I was recently in a condo tower in Port Moody attending a party. While waiting for the elevator up (one was blocked, and with only two in operation there was a queue forming to get on), I noted the strange stilted conversations going on among the residents of the building. It was a hockey game day, you see, and everyone was returning from their liquor store run to seal themselves back into their units and watch the TV. What struck me about it was the realization that this building would have more than a hundred units of people doing the same thing – and that it all seemed like a dark formula necessitated by the cardboard tower, the conveniently placed liquor store in the complex, the cable switched on in every unit to keep the drinker/watchers from interacting with anyone else in the building. And at the same time it felt like an explosion waiting to happen if just a few people got out of control and went on the roof – say – or started partying in the hallway instead of their own apartment.
Later, I was talking with a friend about it and I recalled the book High Rise by J.G. Ballard – which I read more than twenty years ago. Inspired by the creepiness of these modern towers, I took High Rise from the library this week, and was not disappointed by my memory. This is one fast-paced read, witty, strange and utterly compelling….

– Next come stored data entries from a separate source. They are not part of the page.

(** Elementwise product of two arrays of the same length. *)
Fixpoint mul (a b : list R) : list R :=
  match a, b with
  | x :: a', y :: b' => x * y :: mul a' b'
  | _, _ => []
  end.

(** [x in l] for strings. *)
Definition str_in (x : string) (l : list string) : bool :=
  existsb (String.eqb x) l.

(** The bounds of the slice [start:stop] on an axis of length [len]:
    negative bounds count from the end, [None] is the end of the axis, and
    both bounds are clipped to the axis. *)
Definition clip (len i : Z) : Z :=
  if (i <? 0)%Z then Z.max (i + len) 0 else Z.min i len.

Definition slice_start (len start : Z) : Z := clip len start.

Definition slice_stop (len : Z) (stop : option Z) : Z :=
  match stop with
  | None => len
  | Some e => clip len e
  end.

Definition slice_len (len start : Z) (stop : option Z) : nat :=
  Z.to_nat (slice_stop len stop - slice_start len start).

End Py.

(** ** TensorFlow tensors and the primitives the layer calls *)

Module TF.

Record tensor : Type := mkTensor {
  shape : list nat;
  data : list nat -> R
}.

Definition rank (a : tensor) : nat := length (shape a).

Fixpoint index_of (x : nat) (l : list nat) : nat :=
  match l with
  | [] => 0
  | y :: l' => if (x =? y)%nat then 0%nat else S (index_of x l')
  end.

(** [tf.transpose(a, perm)]: axis [i] of the result is axis [perm[i]] of
    [a]; the length of [perm] must be the rank of [a]. *)
Definition transpose (a : tensor) (perm : list nat) : result tensor :=
  if (length perm =? rank a)%nat then
    Ok {| shape := map (fun p => nth p (shape a) 0%nat) perm;
          data := fun idx =>
            data a (map (fun ax => nth (index_of ax perm) idx 0%nat)
                        (seq 0 (rank a))) |}
  else Raise (ValueError "transpose: perm does not match the rank of the input").

(** [tf.expand_dims(a, axis)] for [0 <= axis]: a new axis of length one at
    position [axis], which may be at most the rank of [a]. *)
Definition expand_dims (a : tensor) (axis : nat) : result tensor :=
  if (axis <=? rank a)%nat then
    Ok {| shape := firstn axis (shape a) ++ 1%nat :: skipn axis (shape a);
          data := fun idx => data a (firstn axis idx ++ skipn (S axis) idx) |}
  else Raise (ValueError "expand_dims: axis out of range").

(** The sum of [f 0 .. f (n-1)]. *)
Fixpoint sum_upto (n : nat) (f : nat -> R) : R :=
  match n with
  | O => 0
  | S m => sum_upto m f + f m
  end.
(** X6.  How [initialize] configures the solvers: the KSP is created
    on [pc.comm], has the options prefix [prefix + "hybridization_"],
    the matrix [S] as operator, and has been set up and configured from
    the options; the projector back to the conforming space is created
    with [ksp_type] "cg" and, as [ksp_rtol], the option
    [prefix + "hybridization_projector_tolerance"] as [initialize] found
    it, 1e-8 when it is not set; [data_projector] is created without
    solver parameters. *)
Theorem solver_configuration (pc : PC) (s : State) :
  succeeds (initialize pc) s ->
  let s' := after (initialize pc) s in
  let tol := match dict_get String.eqb (options s)
                     (getOptionsPrefix pc
                      ++ "hybridization_projector_tolerance")%string with
             | Some q => q
             | None => (1 # 100000000)%Q
             end in
  exists S src tgt dsrc dtgt,
    self_attr s' "S" = Some (AMatrix S) /\
    self_attr s' "ksp"
    = Some (AKSP (mkKSP (pc_comm pc)
                        (getOptionsPrefix pc ++ "hybridization_")
                        (Some S) true true)) /\
    self_attr s' "projector"
    = Some (AProjector (mkProjector src tgt (Some "cg") (Some tol))) /\
    self_attr s' "data_projector"
    = Some (AProjector (mkProjector dsrc dtgt None None)).
Proof.
  intros H s' tol.
  destruct (initialize_ready pc H) as (l & Hl & [Hvec Hattrs] & _).
  exists (ly_S l), (proj_source (ly_projector l)),
    (proj_target (ly_projector l)), (proj_source (ly_data_projector l)),
    (proj_target (ly_data_projector l)).
  unfold tol. rewrite <- (lo_tol Hl), <- (lo_prefix Hl), <- (lo_comm Hl).
  repeat split; (eapply self_attr_ready; [exact Hattrs | reflexivity]).
Qed.
(** * libforth: a shallow embedding of [libforth.c]

    The FORTH virtual machine of [libforth.c] is embedded as executable Rocq
    functions over an explicit machine state.

    Conventions of the embedding.
    - A cell ([forth_cell_t]) is a 16-bit unsigned integer, held as a [Z] in
      [0, 65536); arithmetic on cells wraps with [cell].
    - The image [o->m] is a finite map from cell indices to cells; a cell
      that was never written reads as 0 (the image is [calloc]ed).  The byte
      view of the image is little-endian.
    - [int] is 32 bits, [long] and [size_t] are 64 bits.
    - Effects are threaded through the monad [M]: a computation takes the
      world (the [forth] object and the host environment) and either returns,
      performs [longjmp(o->error, 1)], dereferences a pointer outside the
      image (undefined behaviour in C), fails an [assert], or runs out of
      fuel. *)

From Stdlib Require Import ZArith Lia Ascii String List.
From stdpp Require Import base tactics option list gmap strings.

Local Open Scope Z_scope.

(** ** Cells and constants *)

(** Modelled from the spec: [libforth.h] is not part of the sources; it
    declares [forth_cell_t].  The source prints cells with [%hu] and [%hx],
    sizes the default core as [(UINT16_MAX + 1) / 2] and documents the header
    cell as bits 0 to 15, so the cell is the 16-bit unsigned integer. *)
Definition cell_modulus : Z := 65536.

(** Conversion of an integer value to [forth_cell_t]. *)
Definition cell (x : Z) : Z := x mod 65536.

(** [sizeof(forth_cell_t)] *)
Definition cell_bytes : Z := 2.

(** Conversion to [size_t]. *)
Definition size_t (x : Z) : Z := x mod 2 ^ 64.

Definition CORE_SIZE : Z := (65535 + 1) / 2.
Definition BLOCK_SIZE : Z := 1024.
Definition STRING_OFFSET : Z := 32.
Definition MAX_WORD_LENGTH : Z := 32.
Definition DICTIONARY_START : Z := STRING_OFFSET + MAX_WORD_LENGTH.
Definition WORD_LENGTH_OFFSET : Z := 8.
Definition WORD_LENGTH (field1 : Z) : Z :=
  Z.land (Z.shiftr field1 WORD_LENGTH_OFFSET) 255.
Definition WORD_HIDDEN (field1 : Z) : Z := Z.land field1 128.
Definition INSTRUCTION_MASK : Z := 127.
Definition b (k : Z) : Z := Z.land k INSTRUCTION_MASK.

Definition EOF : Z := -1.

(** [enum registers] *)
Definition DIC : Z := 0.
Definition RSTK : Z := 1.
Definition STATE : Z := 8.
Definition HEX : Z := 9.
Definition PWD : Z := 10.
Definition INFO : Z := 11.

(** [enum instructions] *)
Inductive instructions : Set :=
| PUSH | COMPILE | RUN | DEFINE | IMMEDIATE | COMMENT | READ | LOAD | STORE
| SUB | ADD | AND | OR | XOR | INV | SHL | SHR | MUL | LESS | EXIT | EMIT
| KEY | FROMR | TOR | JMP | JMPZ | PNUM | QUOTE | COMMA | EQUAL | SWAP | DUP
| DROP | OVER | TAIL | BSAVE | BLOAD | FIND | PRINT | PSTK | LAST.

Definition instruction_list : list instructions :=
  [ PUSH; COMPILE; RUN; DEFINE; IMMEDIATE; COMMENT; READ; LOAD; STORE;
    SUB; ADD; AND; OR; XOR; INV; SHL; SHR; MUL; LESS; EXIT; EMIT;
    KEY; FROMR; TOR; JMP; JMPZ; PNUM; QUOTE; COMMA; EQUAL; SWAP; DUP;
    DROP; OVER; TAIL; BSAVE; BLOAD; FIND; PRINT; PSTK; LAST ].

(** The numeric value of an enumerator. *)
Definition code_of (i : instructions) : Z :=
  match i with
  | PUSH => 0 | COMPILE => 1 | RUN => 2 | DEFINE => 3 | IMMEDIATE => 4
  | COMMENT => 5 | READ => 6 | LOAD => 7 | STORE => 8 | SUB => 9 | ADD => 10
  | AND => 11 | OR => 12 | XOR => 13 | INV => 14 | SHL => 15 | SHR => 16
  | MUL => 17 | LESS => 18 | EXIT => 19 | EMIT => 20 | KEY => 21
  | FROMR => 22 | TOR => 23 | JMP => 24 | JMPZ => 25 | PNUM => 26
  | QUOTE => 27 | COMMA => 28 | EQUAL => 29 | SWAP => 30 | DUP => 31
  | DROP => 32 | OVER => 33 | TAIL => 34 | BSAVE => 35 | BLOAD => 36
  | FIND => 37 | PRINT => 38 | PSTK => 39 | LAST => 40
  end.

(** The enumerator a [switch] on the value selects, if any. *)
Definition instruction_of (k : Z) : option instructions :=
  if (0 <=? k) && (k <=? 40) then instruction_list !! Z.to_nat k else None.

(** ** The FORTH environment *)

(** Diagnostics written to [stderr]. *)
Inductive diagnostic : Type :=
| BoundsCheckFailed (f size : Z)
| NotAWord (word : list Z)
| IllegalOp
| FileOpenFailed (name : list Z).

(** [struct forth].  A [FILE *] is modelled by the bytes of its stream: the
    bytes still to be read for [in], the bytes written so far for [out].
    Pointers into the image are offsets: [o_s] is a byte offset, [o_S] a cell
    index.  The [jmp_buf] is modelled by the [Jump] outcome below. *)
Record forth : Type := Forth {
  o_in : list Z;
  o_out : list Z;
  o_s : Z;
  o_sin : list Z;
  o_core_size : Z;
  o_stack_size : Z;
  o_slen : Z;
  o_sidx : Z;
  o_stringin : bool;
  o_invalid : bool;
  o_I : Z;
  o_top : Z;
  o_S : Z;
  o_m : gmap Z Z
}.

(** The host environment: the block files by name, the names that cannot be
    opened for writing, and what was written to [stderr]. *)
Record host : Type := Host {
  h_blocks : gmap (list Z) (list Z);
  h_readonly : list (list Z);
  h_stderr : list diagnostic
}.

Record world : Type := World { obj : forth; env : host }.
(** * bbfmux: the Bound Book Format command-line tool (src/src/bbfenc.cpp)

    A shallow embedding of the reader class [BBFReader] and of [main]
    (argument parsing, info, verify, extract and mux), and theorems about
    the properties the specification states for them.

    Conventions.
    - A C++ [char] is an [ascii]; a [std::string] is a [string]; a
      [std::vector<char>] and the contents of a file are a [list ascii].
    - A fixed-width unsigned integer is a [Z] with its wrap-around written
      out ([u8], [u32], [u64]).
    - Memory is idealised: an allocation of a size a vector can have
      never fails.  A [std::vector<char>] asked for more than [max_size]
      elements throws [std::length_error], which the program never
      catches; that is modelled.
    - Where the C++ program has undefined behaviour (an index outside a
      vector, a C string without its terminator) the model says so with an
      explicit outcome instead of inventing a value. *)

From Stdlib Require Import ZArith String Ascii List Bool Lia.
From stdpp Require Import base option list gmap strings pretty sorting.

Local Open Scope string_scope.
Local Open Scope list_scope.
Local Open Scope Z_scope.

(* ===================================================================== *)
(** ** Machine integers *)
(* ===================================================================== *)

Definition u8 (z : Z) : Z := z mod 2 ^ 8.
Definition u32 (z : Z) : Z := z mod 2 ^ 32.
Definition u64 (z : Z) : Z := z mod 2 ^ 64.

(** Conversion of a 64-bit unsigned value to [std::streamoff] /
    [std::streamsize] (signed 64-bit). *)
Definition to_streamoff (z : Z) : Z :=
  let w := u64 z in if w <? 2 ^ 63 then w else w - 2 ^ 64.

(** [0xFFFFFFFF], the parent index of a section without a parent. *)
Definition NO_PARENT : Z := 4294967295.
(** * Gemini live camera client: a shallow embedding of the glue code

    The repository wires OS capture devices to a vendor live session through
    two asyncio queues, and wraps the resulting [AudioLoop] object behind a
    module-level singleton (gemini_key.py), a FastAPI service (gemini_api.py)
    and a Streamlit page (app.py).

    The embedding follows the source files, one module per concern:
    - [Base64]         Python's [base64.b64encode] (RFC 4648), used by the
                       capture helpers;
    - [Capture]        [_get_frame], [get_frames], [_get_screen], [get_screen]
                       and [listen_audio] as producers of queue payloads;
    - [Loop]           the [AudioLoop] object, its atomic actions between two
                       await points, [run] and [stop];
    - [Wrapper]        gemini_key.py: the [_audio_loop] global and GEMINI_*;
    - [Api]            gemini_api.py: the endpoint handlers;
    - [Page]           app.py: the Streamlit callbacks and the child process;
    - [Text]           [AudioLoop.send_text] and the except clauses of [run];
    - [Concurrent]     [stop] with other tasks running while it awaits;
    - [FrontEnd]       the API process and the page side by side. *)

From Stdlib Require Import List String Ascii NArith ZArith Bool Lia.
From Stdlib Require Import Strings.Byte DecimalString.
From stdpp Require Import gmap strings.
Import ListNotations.
Local Open Scope string_scope.
Local Open Scope list_scope.

(** ** Python values that travel through the queues *)

(** A Python [bytes] object. *)
Abbreviation bytes := (list byte).

(** The ["data"] entry of a payload is either a [str] (the decoded base64
    text) or a raw [bytes] object; Python never identifies the two. *)
Inductive pydata :=
| PyStr (s : string)
| PyBytes (b : bytes).

(** The dict [{"mime_type": ..., "data": ...}] put on [out_queue]. *)
Record payload := Payload { mime_type : string; data : pydata }.

(** A [types.Blob] of the SDK: its [data] is a bytes field. *)
Record Blob := mkBlob { blob_data : bytes; blob_mime_type : string }.

(** The octets a value occupies on the wire: a [str] of ASCII characters is
    its character codes, a [bytes] object is itself. *)
Definition octets (d : pydata) : bytes :=
  match d with
  | PyStr s => list_byte_of_string s
  | PyBytes b => b
  end.

(** ** base64.b64encode *)

Module Base64.

Definition alphabet : string :=
  "ABCDEFGHIJKLMNOPQRSTUVWXYZabcdefghijklmnopqrstuvwxyz0123456789+/".

(** The character of a 6-bit group. *)
Definition sextet (n : N) : ascii :=
  match String.get (N.to_nat (N.land n 63)) alphabet with
  | Some c => c
  | None => "="%char
  end.

Definition pad : ascii := "="%char.

(** Three input octets make four characters; a tail of one or two octets is
    padded with [=]. *)
Fixpoint encode (bs : bytes) : string :=
  match bs with
  | [] => EmptyString
  | [a] =>
      let n := N.shiftl (Byte.to_N a) 16 in
      String (sextet (N.shiftr n 18)) (String (sextet (N.shiftr n 12))
        (String pad (String pad EmptyString)))
  | [a; b] =>
      let n := N.lor (N.shiftl (Byte.to_N a) 16) (N.shiftl (Byte.to_N b) 8) in
      String (sextet (N.shiftr n 18)) (String (sextet (N.shiftr n 12))
        (String (sextet (N.shiftr n 6)) (String pad EmptyString)))
  | a :: b :: c :: rest =>
      let n := N.lor (N.lor (N.shiftl (Byte.to_N a) 16)
                            (N.shiftl (Byte.to_N b) 8)) (Byte.to_N c) in
      String (sextet (N.shiftr n 18)) (String (sextet (N.shiftr n 12))
        (String (sextet (N.shiftr n 6)) (String (sextet n) (encode rest))))
  end.

(** [base64.b64encode(b).decode()]: the encoding as a [str]. *)
Definition b64encode_decode (b : bytes) : pydata := PyStr (encode b).

(** The inverse direction (RFC 4648, standard alphabet, with padding), which
    the SDK applies to [str] data handed to a bytes field. *)

Definition byte_of (n : N) : byte :=
  match Byte.of_N n with
  | Some b => b
  | None => x00
  end.

Fixpoint index_of (c : ascii) (s : string) (i : N) : option N :=
  match s with
  | EmptyString => None
  | String d s' => if Ascii.eqb c d then Some i else index_of c s' (N.succ i)
  end.

(** The 6-bit group of a character of the alphabet. *)
Definition unsextet (c : ascii) : option N := index_of c alphabet 0.

Definition is_pad (c : ascii) : bool := Ascii.eqb c pad.

Definition is_empty (s : string) : bool :=
  match s with EmptyString => true | _ => false end.

Fixpoint decode (s : string) : option bytes :=
  match s with
  | EmptyString => Some []
  | String c1 (String c2 (String c3 (String c4 rest))) =>
      match unsextet c1, unsextet c2 with
      | Some n1, Some n2 =>
          let b1 := byte_of (n1 * 4 + n2 / 16) in
          if is_pad c3 then
            if is_pad c4 && is_empty rest then Some [b1] else None
          else
            match unsextet c3 with
            | Some n3 =>
                let b2 := byte_of ((n2 mod 16) * 16 + n3 / 4) in
                if is_pad c4 then
                  if is_empty rest then Some [b1; b2] else None
                else
                  match unsextet c4, decode rest with
                  | Some n4, Some bs =>
                      Some (b1 :: b2 :: byte_of ((n3 mod 4) * 64 + n4) :: bs)
                  | _, _ => None
                  end
            | None => None
            end
      | _, _ => None
      end
  | _ => None
  end.

End Base64.

(** ** Capture helpers of gemini_live_cam.py *)

(** What the code asks of OpenCV and Pillow.  Their codecs are outside the
    repository; the helpers below only compose them. *)
Record Imaging := {
  Frame : Type;                          (* a numpy array from the camera *)
  Image : Type;                          (* a PIL image *)
  cvtColor_BGR2RGB : Frame -> Frame;     (* cv2.cvtColor(frame, COLOR_BGR2RGB) *)
  fromarray : Frame -> Image;            (* PIL.Image.fromarray *)
  thumbnail : Image -> Image;            (* img.thumbnail((1024, 1024)) *)
  save_jpeg : Image -> bytes;            (* img.save(io, format="jpeg"); io.read() *)
  Image_open : bytes -> option Image     (* PIL.Image.open; None when it raises *)
}.

Module Capture.

(** One [cap.read()] together with the key [cv2.waitKey(1)] would report. *)
Record reading (im : Imaging) := Reading {
  ret : bool;
  frame : Frame im;
  key : Z
}.
Arguments Reading {im}.
Arguments ret {im}.
Arguments frame {im}.
Arguments key {im}.

(** [_get_frame] returns [None], the string ["ESC_PRESSED"], or a payload. *)
Inductive frame_result :=
| FrameNone
| EscPressed
| FramePayload (p : payload).

(** The JPEG octets [_get_frame] computes from a frame. *)
Definition frame_jpeg (im : Imaging) (f : Frame im) : bytes :=
  save_jpeg im (thumbnail im (fromarray im (cvtColor_BGR2RGB im f))).

Definition _get_frame (im : Imaging) (r : reading im) : frame_result :=
  if negb (ret r) then FrameNone
  else if (key r =? 27)%Z then EscPressed
  else
    let image_bytes := frame_jpeg im (frame r) in
    FramePayload {| mime_type := "image/jpeg";
                    data := Base64.b64encode_decode image_bytes |}.

(** The [while True] loop of [get_frames] over the readings the camera
    delivers: every payload is put on [out_queue]; [None] and ["ESC_PRESSED"]
    leave the loop.  The result is the sequence of [out_queue.put] calls. *)
Fixpoint get_frames_loop (im : Imaging) (rs : list (reading im)) : list payload :=
  match rs with
  | [] => []
  | r :: rs' =>
      match _get_frame im r with
      | FrameNone => []
      | EscPressed => []
      | FramePayload p => p :: get_frames_loop im rs'
      end
  end.

(** [get_frames]: nothing is captured when the camera did not open. *)
Definition get_frames (im : Imaging) (isOpened : bool) (rs : list (reading im))
  : list payload :=
  if isOpened then get_frames_loop im rs else [].

(** [_get_screen] on the raw RGB octets of one [sct.grab(monitor)]; [None]
    stands for the exception [PIL.Image.open] raises. *)
Definition _get_screen (im : Imaging) (rgb : bytes) : option payload :=
  match Image_open im rgb with
  | None => None
  | Some img =>
      let image_bytes := save_jpeg im img in
      Some {| mime_type := "image/jpeg";
              data := Base64.b64encode_decode image_bytes |}
  end.

(** The loop of [get_screen]; an exception of [_get_screen] ends the task. *)
Fixpoint get_screen (im : Imaging) (grabs : list bytes) : list payload :=
  match grabs with
  | [] => []
  | g :: grabs' =>
      match _get_screen im g with
      | None => []
      | Some p => p :: get_screen im grabs'
      end
  end.

(** The loop of [listen_audio] over the chunks [audio_stream.read] returns:
    each chunk is put on [out_queue] as it is. *)
Definition listen_audio (chunks : list bytes) : list payload :=
  map (fun chunk => {| data := PyBytes chunk; mime_type := "audio/pcm" |}) chunks.

(** The readings after which [get_frames_loop] is still running. *)
Definition usable {im : Imaging} (r : reading im) : bool :=
  ret r && negb (key r =? 27)%Z.

Fixpoint take_while {A} (f : A -> bool) (l : list A) : list A :=
  match l with
  | [] => []
  | x :: l' => if f x then x :: take_while f l' else []
  end.

(** The grabs [get_screen] turns into payloads. *)
Fixpoint opened_images (im : Imaging) (grabs : list bytes) : list (Image im) :=
  match grabs with
  | [] => []
  | g :: grabs' =>
      match Image_open im g with
      | None => []
      | Some img => img :: opened_images im grabs'
      end
  end.

(** A stand-in imaging stack for concrete runs: frames and images are their
    octets and every conversion is the identity; [Image_open] rejects empty
    input. *)
Definition plain_imaging : Imaging := {|
  Frame := bytes;
  Image := bytes;
  cvtColor_BGR2RGB := fun f => f;
  fromarray := fun f => f;
  thumbnail := fun i => i;
  save_jpeg := fun i => i;
  Image_open := fun b => match b with [] => None | _ => Some b end
|}.

End Capture.

(** ** The AudioLoop object of gemini_live_cam.py *)

Module Loop.

(** Handles of the vendor live session and of a PyAudio stream; both are
    opaque to the repository. *)
Record Session := mkSession { session_id : nat }.
Record Stream := mkStream { stream_id : nat }.

(** An instance attribute that [__init__] does not create: it is absent until
    first assigned, and then holds [None] or a value. *)
Inductive attr (A : Type) :=
| Unset
| Attr (v : option A).
Arguments Unset {A}.
Arguments Attr {A}.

Written in 1975, High Rise is Ballard’s commentary on modern society, the primitive currents that run just below civilization, and class stratification. Opening with the scene of a doctor cooking an Alsatian on his condominimum balcony, the reader is treated to a reminiscence of the last three months of life in the complex – brand-new and the largest in the world at 1000 units (2000 residents total). Pitched as a “new way of living” – the high rise is a self-contained paradise of shopping, workout rooms, restaurants and apartments – from which residents only have to leave in order to go to work.
While there are seething tensions from the beginning of the story (the building has been populated for about eight months, starting with the building’s architect) – frustrations to do with the way others use the garbage chutes, resentments over parking arrangements, children using the swimming pools, dogs shitting in elevators and so on – it is not until the day the final condo unit in the building is filled that the action starts to boil. It is on this day that a strange sort of party erupts throughout the various floors of the building. This party is boisterous, a bit anarchic, and a tad agressive – starting in the upper levels and working its way down over the first week or so. Within a couple of weeks, the parties have started to become roaming gangs and raiding parties, necessitating the formation of floor-based clan groups for security – and then the free fall really begins. Elevators are held as strategic pathways, access to floors are blocked in the stairwell to stop those from “below” coming up, garbage is thrown from balconies to damage the cars of the richest floors up top, physical violence becomes the norm, electrical and air conditioning systems are sabotaged to deprive the inhabitants of upper or lower floors of basic amenities. In short, it is a middle-class professional version of Lord of the Flies but set in central London and with class attainment as a central theme.
JG Ballard does not bother to veil his symbols… the protaganist from the lower floor – Wilder – ultimately pits himself against the architect – Royal – in an epic life and death struggle to get to the top of the building and take posession…. it’s not difficult to see what Ballard wants to show us. But that’s what makes it such an amusing read despite the violence and the dark view that Ballard apparently takes of human motivation. Towards the end, there is the hint that this three-month war is just part of growing pains in a building with so much life crammed in close quarters, and that things might start to straighten out (after much loss of life, destruction of possessions, and individual liberation experienced by the remaining characters). But then again, perhaps not.
Of course once I finished reading High Rise I had to find out what the largest condo tower in the world now is (a concept that was brand new in 1975 when this was written)…. and lo! I find this article on the largest condo building in Canada with 75 floors and 931 units which started construction in 2010. If you read the description in the news item and then read the opening pages of High Rise, you will notice some startling similarities. Like the apartment tower I visited in Port Moody, I’m sure this new development will carry the same strange energy. A seething behind the doors, an antagonism waiting to escape….. all packaged in chrome and glass and faux-leather, pretentions to artistic prints in the lobby and the promise of a new life on purchase.